*DATA PROVIDED:*
********
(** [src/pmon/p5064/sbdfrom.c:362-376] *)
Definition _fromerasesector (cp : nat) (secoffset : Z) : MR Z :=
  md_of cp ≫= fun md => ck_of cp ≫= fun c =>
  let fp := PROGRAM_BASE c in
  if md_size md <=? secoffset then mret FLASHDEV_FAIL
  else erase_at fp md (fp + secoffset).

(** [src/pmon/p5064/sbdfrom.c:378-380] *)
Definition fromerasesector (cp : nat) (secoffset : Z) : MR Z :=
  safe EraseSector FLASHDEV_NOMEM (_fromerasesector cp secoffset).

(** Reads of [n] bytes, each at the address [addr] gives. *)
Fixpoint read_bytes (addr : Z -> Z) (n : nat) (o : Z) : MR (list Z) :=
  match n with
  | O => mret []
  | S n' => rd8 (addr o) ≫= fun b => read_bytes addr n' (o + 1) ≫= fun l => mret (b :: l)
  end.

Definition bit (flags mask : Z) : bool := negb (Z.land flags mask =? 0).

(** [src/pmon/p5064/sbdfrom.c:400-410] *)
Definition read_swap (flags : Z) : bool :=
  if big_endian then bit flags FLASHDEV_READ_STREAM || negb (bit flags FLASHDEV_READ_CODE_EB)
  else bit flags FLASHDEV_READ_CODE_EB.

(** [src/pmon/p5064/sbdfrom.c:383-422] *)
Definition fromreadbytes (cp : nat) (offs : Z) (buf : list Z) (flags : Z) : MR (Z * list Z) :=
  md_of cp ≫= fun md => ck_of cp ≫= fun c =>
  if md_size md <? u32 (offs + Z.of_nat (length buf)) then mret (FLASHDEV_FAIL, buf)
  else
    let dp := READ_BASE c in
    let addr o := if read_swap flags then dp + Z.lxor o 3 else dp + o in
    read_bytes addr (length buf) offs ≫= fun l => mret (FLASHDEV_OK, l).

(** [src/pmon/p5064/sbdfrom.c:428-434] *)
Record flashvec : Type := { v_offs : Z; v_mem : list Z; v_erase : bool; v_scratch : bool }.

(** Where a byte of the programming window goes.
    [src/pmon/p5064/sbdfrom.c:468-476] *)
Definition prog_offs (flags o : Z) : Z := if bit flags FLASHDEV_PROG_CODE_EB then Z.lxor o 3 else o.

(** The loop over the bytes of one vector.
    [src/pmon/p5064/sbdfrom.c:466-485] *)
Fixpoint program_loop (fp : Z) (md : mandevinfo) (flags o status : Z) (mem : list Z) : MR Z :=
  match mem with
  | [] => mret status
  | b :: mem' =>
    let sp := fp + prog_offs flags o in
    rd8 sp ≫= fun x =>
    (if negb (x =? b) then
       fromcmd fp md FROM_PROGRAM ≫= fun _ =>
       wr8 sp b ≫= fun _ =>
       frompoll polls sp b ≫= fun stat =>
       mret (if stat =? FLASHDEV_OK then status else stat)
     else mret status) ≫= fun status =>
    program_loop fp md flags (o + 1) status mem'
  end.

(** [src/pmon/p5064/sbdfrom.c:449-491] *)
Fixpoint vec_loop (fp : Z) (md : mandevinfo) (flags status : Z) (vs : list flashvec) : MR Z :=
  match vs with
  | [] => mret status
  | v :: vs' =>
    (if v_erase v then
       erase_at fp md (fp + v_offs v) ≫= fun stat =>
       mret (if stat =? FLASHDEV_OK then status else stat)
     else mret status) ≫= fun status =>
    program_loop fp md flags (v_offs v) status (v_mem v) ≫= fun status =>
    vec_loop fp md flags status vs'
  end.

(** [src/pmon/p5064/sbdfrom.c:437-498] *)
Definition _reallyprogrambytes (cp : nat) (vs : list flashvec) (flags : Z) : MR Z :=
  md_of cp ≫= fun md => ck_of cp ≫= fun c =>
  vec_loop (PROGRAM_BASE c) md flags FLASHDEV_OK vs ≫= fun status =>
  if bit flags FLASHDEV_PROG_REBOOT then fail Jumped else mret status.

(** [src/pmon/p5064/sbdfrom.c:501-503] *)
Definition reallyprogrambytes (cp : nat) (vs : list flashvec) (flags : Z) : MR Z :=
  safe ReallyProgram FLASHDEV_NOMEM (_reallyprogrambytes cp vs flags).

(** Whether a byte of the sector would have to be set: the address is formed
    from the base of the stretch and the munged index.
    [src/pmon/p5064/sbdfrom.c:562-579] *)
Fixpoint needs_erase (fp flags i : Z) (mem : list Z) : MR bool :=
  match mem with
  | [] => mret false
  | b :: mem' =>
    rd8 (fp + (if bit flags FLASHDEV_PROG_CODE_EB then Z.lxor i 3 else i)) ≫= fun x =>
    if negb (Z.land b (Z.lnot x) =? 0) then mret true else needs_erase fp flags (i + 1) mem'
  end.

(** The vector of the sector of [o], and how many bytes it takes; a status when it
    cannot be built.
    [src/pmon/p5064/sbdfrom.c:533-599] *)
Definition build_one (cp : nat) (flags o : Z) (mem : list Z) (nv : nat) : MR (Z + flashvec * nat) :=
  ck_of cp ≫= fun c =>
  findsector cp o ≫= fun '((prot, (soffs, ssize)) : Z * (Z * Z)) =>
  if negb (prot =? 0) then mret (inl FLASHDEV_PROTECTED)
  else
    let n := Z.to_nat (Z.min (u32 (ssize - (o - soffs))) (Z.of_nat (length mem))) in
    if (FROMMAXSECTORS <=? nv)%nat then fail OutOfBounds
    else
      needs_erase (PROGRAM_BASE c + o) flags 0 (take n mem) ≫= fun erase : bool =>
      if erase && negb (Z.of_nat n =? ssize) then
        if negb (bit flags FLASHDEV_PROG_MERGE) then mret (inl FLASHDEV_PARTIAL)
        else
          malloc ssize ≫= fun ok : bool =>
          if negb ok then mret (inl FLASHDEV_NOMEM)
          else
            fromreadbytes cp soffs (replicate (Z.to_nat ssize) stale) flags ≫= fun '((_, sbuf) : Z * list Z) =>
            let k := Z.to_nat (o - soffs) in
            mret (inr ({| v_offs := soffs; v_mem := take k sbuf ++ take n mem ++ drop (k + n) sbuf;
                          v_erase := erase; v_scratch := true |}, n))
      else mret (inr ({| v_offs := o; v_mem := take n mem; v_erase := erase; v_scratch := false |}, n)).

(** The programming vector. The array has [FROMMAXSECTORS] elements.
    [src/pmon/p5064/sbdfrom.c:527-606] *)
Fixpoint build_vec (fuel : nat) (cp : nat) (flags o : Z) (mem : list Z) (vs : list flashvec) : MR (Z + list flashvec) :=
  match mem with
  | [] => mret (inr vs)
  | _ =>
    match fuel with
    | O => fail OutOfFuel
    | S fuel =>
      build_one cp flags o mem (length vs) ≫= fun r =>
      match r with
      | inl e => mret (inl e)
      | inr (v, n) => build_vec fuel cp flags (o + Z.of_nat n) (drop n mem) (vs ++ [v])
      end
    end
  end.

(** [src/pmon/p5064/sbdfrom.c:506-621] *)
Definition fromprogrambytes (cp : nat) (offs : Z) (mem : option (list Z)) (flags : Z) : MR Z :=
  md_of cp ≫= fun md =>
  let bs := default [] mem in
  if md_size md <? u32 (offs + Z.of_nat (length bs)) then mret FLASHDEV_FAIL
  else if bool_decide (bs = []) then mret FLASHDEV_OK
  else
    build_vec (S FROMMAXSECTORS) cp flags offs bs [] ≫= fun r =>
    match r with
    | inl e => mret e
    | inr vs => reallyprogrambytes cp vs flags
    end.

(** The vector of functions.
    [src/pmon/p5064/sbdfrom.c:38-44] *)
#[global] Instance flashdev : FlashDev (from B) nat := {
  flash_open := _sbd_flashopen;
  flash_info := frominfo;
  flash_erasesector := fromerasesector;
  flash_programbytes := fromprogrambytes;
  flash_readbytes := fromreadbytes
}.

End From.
********
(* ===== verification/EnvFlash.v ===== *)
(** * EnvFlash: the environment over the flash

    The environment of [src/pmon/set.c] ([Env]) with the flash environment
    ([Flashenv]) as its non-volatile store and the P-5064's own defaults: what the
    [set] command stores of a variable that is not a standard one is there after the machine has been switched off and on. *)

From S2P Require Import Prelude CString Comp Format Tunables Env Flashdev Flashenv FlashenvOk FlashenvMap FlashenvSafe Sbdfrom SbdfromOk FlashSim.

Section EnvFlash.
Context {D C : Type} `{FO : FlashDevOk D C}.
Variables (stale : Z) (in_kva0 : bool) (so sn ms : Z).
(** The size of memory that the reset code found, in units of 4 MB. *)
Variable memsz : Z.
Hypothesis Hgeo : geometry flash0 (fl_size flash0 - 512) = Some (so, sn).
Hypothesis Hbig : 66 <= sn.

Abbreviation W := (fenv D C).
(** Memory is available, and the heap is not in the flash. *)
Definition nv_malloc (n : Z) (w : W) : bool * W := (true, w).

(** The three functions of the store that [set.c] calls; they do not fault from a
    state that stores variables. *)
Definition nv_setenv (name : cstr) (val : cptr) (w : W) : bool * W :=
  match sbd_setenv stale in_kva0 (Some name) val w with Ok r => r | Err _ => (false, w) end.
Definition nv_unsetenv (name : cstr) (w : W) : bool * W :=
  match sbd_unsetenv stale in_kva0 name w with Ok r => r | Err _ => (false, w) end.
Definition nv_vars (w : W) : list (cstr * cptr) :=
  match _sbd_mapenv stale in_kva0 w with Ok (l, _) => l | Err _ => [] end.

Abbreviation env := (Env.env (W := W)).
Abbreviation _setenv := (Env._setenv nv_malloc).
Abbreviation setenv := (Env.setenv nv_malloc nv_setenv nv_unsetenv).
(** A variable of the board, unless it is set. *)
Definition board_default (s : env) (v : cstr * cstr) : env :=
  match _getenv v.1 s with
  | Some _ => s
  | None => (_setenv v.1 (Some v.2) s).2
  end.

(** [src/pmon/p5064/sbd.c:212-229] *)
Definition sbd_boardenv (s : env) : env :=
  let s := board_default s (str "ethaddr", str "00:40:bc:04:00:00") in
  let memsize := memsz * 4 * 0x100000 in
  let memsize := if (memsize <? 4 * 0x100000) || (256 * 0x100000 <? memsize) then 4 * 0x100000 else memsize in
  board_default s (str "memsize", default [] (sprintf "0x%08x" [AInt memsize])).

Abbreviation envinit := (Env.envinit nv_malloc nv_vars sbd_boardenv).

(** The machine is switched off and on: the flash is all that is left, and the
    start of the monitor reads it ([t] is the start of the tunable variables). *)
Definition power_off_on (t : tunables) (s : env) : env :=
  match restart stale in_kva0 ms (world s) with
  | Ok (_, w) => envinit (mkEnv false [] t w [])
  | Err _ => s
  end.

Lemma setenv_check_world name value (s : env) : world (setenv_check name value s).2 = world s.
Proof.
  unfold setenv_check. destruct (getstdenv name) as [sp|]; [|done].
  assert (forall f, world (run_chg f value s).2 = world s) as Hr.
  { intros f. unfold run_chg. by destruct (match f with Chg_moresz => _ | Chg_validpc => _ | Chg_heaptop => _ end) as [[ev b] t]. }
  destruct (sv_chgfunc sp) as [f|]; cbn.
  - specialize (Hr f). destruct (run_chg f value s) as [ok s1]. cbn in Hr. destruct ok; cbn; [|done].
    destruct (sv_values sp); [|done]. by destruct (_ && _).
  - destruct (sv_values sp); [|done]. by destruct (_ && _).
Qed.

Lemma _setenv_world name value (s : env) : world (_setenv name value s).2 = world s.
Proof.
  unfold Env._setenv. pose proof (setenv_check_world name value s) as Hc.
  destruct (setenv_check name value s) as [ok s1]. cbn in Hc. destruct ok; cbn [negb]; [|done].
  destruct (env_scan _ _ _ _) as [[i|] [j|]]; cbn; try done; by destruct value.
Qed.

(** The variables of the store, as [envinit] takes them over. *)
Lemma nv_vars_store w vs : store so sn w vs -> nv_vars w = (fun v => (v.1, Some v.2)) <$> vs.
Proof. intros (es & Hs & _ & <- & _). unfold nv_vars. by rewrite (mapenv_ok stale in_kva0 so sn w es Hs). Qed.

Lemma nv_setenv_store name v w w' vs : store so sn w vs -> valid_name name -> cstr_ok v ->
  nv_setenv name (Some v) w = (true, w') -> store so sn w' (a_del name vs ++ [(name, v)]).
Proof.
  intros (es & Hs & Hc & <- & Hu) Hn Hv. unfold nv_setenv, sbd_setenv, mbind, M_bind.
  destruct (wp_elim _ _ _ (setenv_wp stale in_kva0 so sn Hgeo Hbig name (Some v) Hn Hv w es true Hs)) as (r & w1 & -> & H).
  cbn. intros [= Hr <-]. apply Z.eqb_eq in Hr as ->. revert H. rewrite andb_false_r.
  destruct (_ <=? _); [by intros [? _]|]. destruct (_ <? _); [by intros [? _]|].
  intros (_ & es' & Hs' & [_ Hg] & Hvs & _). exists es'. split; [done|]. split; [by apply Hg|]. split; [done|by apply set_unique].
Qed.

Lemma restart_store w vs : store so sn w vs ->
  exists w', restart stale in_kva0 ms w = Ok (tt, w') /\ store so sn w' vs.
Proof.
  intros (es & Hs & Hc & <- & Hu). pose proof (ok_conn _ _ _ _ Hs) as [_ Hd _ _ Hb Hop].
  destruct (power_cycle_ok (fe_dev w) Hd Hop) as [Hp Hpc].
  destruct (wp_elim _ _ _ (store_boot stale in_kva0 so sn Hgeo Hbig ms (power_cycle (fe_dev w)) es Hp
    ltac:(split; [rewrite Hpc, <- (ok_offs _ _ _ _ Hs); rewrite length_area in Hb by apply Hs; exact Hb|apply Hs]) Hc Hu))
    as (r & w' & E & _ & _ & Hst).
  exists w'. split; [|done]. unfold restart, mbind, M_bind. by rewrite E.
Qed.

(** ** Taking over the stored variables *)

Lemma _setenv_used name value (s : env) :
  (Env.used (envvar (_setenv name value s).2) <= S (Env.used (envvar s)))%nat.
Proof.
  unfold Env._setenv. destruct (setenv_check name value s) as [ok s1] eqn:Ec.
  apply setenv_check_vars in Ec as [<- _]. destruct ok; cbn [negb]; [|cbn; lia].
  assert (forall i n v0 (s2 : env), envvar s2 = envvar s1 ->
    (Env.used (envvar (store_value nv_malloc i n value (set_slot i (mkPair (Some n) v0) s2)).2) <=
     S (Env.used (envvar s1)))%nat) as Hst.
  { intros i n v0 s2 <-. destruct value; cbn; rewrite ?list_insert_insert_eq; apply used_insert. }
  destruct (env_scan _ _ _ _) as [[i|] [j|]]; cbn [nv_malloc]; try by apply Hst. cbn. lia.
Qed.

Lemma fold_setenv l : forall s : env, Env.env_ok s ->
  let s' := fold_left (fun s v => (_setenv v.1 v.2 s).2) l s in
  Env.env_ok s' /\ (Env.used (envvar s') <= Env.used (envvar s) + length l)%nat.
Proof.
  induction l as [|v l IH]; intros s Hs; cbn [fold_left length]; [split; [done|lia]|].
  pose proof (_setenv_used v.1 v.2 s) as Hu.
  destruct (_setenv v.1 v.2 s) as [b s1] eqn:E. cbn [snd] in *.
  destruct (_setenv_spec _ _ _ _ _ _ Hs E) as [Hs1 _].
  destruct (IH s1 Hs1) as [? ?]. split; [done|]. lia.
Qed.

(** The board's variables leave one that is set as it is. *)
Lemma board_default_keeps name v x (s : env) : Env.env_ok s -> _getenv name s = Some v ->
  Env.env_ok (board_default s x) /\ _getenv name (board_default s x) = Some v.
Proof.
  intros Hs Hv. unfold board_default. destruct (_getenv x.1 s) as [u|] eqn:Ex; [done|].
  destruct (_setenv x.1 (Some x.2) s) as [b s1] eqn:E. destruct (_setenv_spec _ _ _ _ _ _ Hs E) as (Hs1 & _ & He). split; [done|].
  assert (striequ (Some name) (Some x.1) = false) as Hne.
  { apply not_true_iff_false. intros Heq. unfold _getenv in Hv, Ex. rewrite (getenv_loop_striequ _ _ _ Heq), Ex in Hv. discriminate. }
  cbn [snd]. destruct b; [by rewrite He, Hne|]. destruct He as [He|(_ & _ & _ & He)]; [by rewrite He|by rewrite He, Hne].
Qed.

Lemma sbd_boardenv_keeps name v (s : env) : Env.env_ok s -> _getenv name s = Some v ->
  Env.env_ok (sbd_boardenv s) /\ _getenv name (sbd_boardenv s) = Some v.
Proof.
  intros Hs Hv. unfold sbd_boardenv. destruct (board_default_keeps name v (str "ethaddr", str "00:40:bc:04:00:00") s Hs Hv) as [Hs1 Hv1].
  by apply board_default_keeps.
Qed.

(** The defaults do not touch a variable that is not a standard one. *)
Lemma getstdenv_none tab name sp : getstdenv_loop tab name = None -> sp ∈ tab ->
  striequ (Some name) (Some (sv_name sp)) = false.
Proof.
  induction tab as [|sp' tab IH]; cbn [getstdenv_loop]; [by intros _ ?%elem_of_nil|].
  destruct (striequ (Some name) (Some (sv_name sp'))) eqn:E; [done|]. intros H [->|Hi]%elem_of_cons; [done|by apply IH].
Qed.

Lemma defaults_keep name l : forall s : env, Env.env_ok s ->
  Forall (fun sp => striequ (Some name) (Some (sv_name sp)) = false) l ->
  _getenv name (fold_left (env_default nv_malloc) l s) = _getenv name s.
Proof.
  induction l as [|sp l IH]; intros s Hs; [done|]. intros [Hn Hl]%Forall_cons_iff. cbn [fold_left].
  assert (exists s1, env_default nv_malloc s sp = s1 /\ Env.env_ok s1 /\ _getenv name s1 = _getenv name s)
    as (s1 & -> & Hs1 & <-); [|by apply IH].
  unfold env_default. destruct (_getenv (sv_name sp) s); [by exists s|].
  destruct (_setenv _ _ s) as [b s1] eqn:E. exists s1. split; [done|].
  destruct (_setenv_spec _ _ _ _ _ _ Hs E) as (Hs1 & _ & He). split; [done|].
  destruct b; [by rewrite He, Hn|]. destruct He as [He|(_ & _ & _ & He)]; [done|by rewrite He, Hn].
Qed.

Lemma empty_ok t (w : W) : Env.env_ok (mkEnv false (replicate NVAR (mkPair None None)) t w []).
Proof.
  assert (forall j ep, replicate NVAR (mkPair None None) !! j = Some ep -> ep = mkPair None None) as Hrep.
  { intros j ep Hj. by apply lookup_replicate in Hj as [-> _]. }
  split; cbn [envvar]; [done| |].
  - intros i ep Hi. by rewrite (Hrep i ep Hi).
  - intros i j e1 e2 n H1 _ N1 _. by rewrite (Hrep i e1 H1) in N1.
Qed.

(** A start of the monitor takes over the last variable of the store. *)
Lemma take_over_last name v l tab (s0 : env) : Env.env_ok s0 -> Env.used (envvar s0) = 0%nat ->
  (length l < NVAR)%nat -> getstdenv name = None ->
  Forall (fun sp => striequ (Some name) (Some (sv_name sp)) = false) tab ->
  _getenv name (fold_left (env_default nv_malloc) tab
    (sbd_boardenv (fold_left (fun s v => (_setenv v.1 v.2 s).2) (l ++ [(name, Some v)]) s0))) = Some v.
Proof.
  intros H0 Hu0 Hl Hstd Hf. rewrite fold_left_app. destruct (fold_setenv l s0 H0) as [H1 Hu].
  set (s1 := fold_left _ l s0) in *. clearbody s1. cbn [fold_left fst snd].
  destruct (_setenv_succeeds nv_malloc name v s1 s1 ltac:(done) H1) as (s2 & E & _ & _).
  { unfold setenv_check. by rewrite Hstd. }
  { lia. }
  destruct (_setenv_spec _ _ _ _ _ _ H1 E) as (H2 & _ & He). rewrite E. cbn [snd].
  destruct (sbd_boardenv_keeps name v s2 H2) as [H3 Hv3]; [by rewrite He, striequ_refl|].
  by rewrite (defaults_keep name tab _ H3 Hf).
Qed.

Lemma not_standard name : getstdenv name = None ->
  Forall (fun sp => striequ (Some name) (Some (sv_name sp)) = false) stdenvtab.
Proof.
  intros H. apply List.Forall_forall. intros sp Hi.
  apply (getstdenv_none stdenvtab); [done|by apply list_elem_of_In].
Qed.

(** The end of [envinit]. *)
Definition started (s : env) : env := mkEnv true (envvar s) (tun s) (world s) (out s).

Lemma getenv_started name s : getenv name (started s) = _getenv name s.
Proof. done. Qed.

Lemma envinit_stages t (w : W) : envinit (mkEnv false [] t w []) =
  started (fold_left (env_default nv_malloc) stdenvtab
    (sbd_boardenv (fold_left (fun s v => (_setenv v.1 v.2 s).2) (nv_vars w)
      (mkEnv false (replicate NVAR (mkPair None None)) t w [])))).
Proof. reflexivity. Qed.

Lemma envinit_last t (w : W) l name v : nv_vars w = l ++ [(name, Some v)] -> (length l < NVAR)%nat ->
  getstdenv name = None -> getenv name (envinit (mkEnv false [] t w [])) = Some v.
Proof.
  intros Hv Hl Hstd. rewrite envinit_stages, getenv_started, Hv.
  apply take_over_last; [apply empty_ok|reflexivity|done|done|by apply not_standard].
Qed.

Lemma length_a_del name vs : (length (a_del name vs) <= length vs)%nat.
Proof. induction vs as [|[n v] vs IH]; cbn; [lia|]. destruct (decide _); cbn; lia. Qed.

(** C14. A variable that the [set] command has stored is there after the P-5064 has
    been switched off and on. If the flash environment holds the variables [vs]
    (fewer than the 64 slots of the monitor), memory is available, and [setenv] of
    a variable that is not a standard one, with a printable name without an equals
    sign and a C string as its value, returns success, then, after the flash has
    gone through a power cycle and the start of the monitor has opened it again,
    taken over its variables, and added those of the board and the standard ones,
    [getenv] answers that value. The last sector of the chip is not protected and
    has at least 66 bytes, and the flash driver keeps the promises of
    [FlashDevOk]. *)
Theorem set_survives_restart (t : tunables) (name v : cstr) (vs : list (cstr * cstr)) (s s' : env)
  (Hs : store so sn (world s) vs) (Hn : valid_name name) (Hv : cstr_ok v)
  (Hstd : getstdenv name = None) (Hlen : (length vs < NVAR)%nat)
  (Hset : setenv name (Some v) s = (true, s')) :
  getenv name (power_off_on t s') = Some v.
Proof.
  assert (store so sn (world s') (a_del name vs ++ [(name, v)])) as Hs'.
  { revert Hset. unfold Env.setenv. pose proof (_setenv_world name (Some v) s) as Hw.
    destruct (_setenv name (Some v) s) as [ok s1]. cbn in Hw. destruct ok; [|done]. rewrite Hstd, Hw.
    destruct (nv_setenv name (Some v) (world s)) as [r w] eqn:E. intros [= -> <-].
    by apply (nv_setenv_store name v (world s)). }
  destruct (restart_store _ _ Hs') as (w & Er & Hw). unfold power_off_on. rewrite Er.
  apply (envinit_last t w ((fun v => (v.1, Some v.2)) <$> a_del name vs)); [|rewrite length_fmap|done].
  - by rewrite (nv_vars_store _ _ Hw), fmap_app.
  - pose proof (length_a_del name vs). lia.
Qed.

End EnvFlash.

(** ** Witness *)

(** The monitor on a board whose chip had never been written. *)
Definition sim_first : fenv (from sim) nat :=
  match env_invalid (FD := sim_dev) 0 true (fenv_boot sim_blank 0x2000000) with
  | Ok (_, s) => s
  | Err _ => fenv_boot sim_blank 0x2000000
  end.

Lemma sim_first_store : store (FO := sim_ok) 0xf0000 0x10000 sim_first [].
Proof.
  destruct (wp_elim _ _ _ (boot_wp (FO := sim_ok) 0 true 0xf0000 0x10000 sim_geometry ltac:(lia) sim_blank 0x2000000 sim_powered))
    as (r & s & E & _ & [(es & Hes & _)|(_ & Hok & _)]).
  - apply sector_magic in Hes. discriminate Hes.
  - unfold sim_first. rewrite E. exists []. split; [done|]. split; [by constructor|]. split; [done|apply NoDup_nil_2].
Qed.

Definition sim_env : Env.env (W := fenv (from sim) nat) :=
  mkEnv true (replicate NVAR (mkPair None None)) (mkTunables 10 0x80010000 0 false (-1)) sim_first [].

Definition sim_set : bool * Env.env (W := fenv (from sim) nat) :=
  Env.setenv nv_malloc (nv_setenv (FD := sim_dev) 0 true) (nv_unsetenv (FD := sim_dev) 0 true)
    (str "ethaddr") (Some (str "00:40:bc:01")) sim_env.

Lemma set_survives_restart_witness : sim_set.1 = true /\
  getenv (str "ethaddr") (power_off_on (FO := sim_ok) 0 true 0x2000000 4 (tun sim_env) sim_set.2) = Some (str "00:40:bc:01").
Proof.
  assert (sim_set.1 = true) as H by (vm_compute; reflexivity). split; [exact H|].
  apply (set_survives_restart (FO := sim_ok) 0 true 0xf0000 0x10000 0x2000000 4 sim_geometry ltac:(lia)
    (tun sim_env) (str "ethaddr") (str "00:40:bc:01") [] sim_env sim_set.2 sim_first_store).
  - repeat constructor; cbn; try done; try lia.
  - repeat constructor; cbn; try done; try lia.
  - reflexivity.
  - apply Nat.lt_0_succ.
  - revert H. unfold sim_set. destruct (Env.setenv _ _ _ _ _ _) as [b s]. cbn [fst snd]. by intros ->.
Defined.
********
*TASK TO COMPLETE:* Set down only the lines above that fall between the line holding "[getenv] answers that" and the line holding "Definition sim_env : Env.env", inclusive, keeping each exact.

*ANSWER BOX:*
    [getenv] answers that value. The last sector of the chip is not protected and
    has at least 66 bytes, and the flash driver keeps the promises of
    [FlashDevOk]. *)
Theorem set_survives_restart (t : tunables) (name v : cstr) (vs : list (cstr * cstr)) (s s' : env)
  (Hs : store so sn (world s) vs) (Hn : valid_name name) (Hv : cstr_ok v)
  (Hstd : getstdenv name = None) (Hlen : (length vs < NVAR)%nat)
  (Hset : setenv name (Some v) s = (true, s')) :
  getenv name (power_off_on t s') = Some v.
Proof.
  assert (store so sn (world s') (a_del name vs ++ [(name, v)])) as Hs'.
  { revert Hset. unfold Env.setenv. pose proof (_setenv_world name (Some v) s) as Hw.
    destruct (_setenv name (Some v) s) as [ok s1]. cbn in Hw. destruct ok; [|done]. rewrite Hstd, Hw.
    destruct (nv_setenv name (Some v) (world s)) as [r w] eqn:E. intros [= -> <-].
    by apply (nv_setenv_store name v (world s)). }
  destruct (restart_store _ _ Hs') as (w & Er & Hw). unfold power_off_on. rewrite Er.
  apply (envinit_last t w ((fun v => (v.1, Some v.2)) <$> a_del name vs)); [|rewrite length_fmap|done].
  - by rewrite (nv_vars_store _ _ Hw), fmap_app.
  - pose proof (length_a_del name vs). lia.
Qed.

End EnvFlash.

(** ** Witness *)

(** The monitor on a board whose chip had never been written. *)
Definition sim_first : fenv (from sim) nat :=
  match env_invalid (FD := sim_dev) 0 true (fenv_boot sim_blank 0x2000000) with
  | Ok (_, s) => s
  | Err _ => fenv_boot sim_blank 0x2000000
  end.

Lemma sim_first_store : store (FO := sim_ok) 0xf0000 0x10000 sim_first [].
Proof.
  destruct (wp_elim _ _ _ (boot_wp (FO := sim_ok) 0 true 0xf0000 0x10000 sim_geometry ltac:(lia) sim_blank 0x2000000 sim_powered))
    as (r & s & E & _ & [(es & Hes & _)|(_ & Hok & _)]).
  - apply sector_magic in Hes. discriminate Hes.
  - unfold sim_first. rewrite E. exists []. split; [done|]. split; [by constructor|]. split; [done|apply NoDup_nil_2].
Qed.

Definition sim_env : Env.env (W := fenv (from sim) nat) :=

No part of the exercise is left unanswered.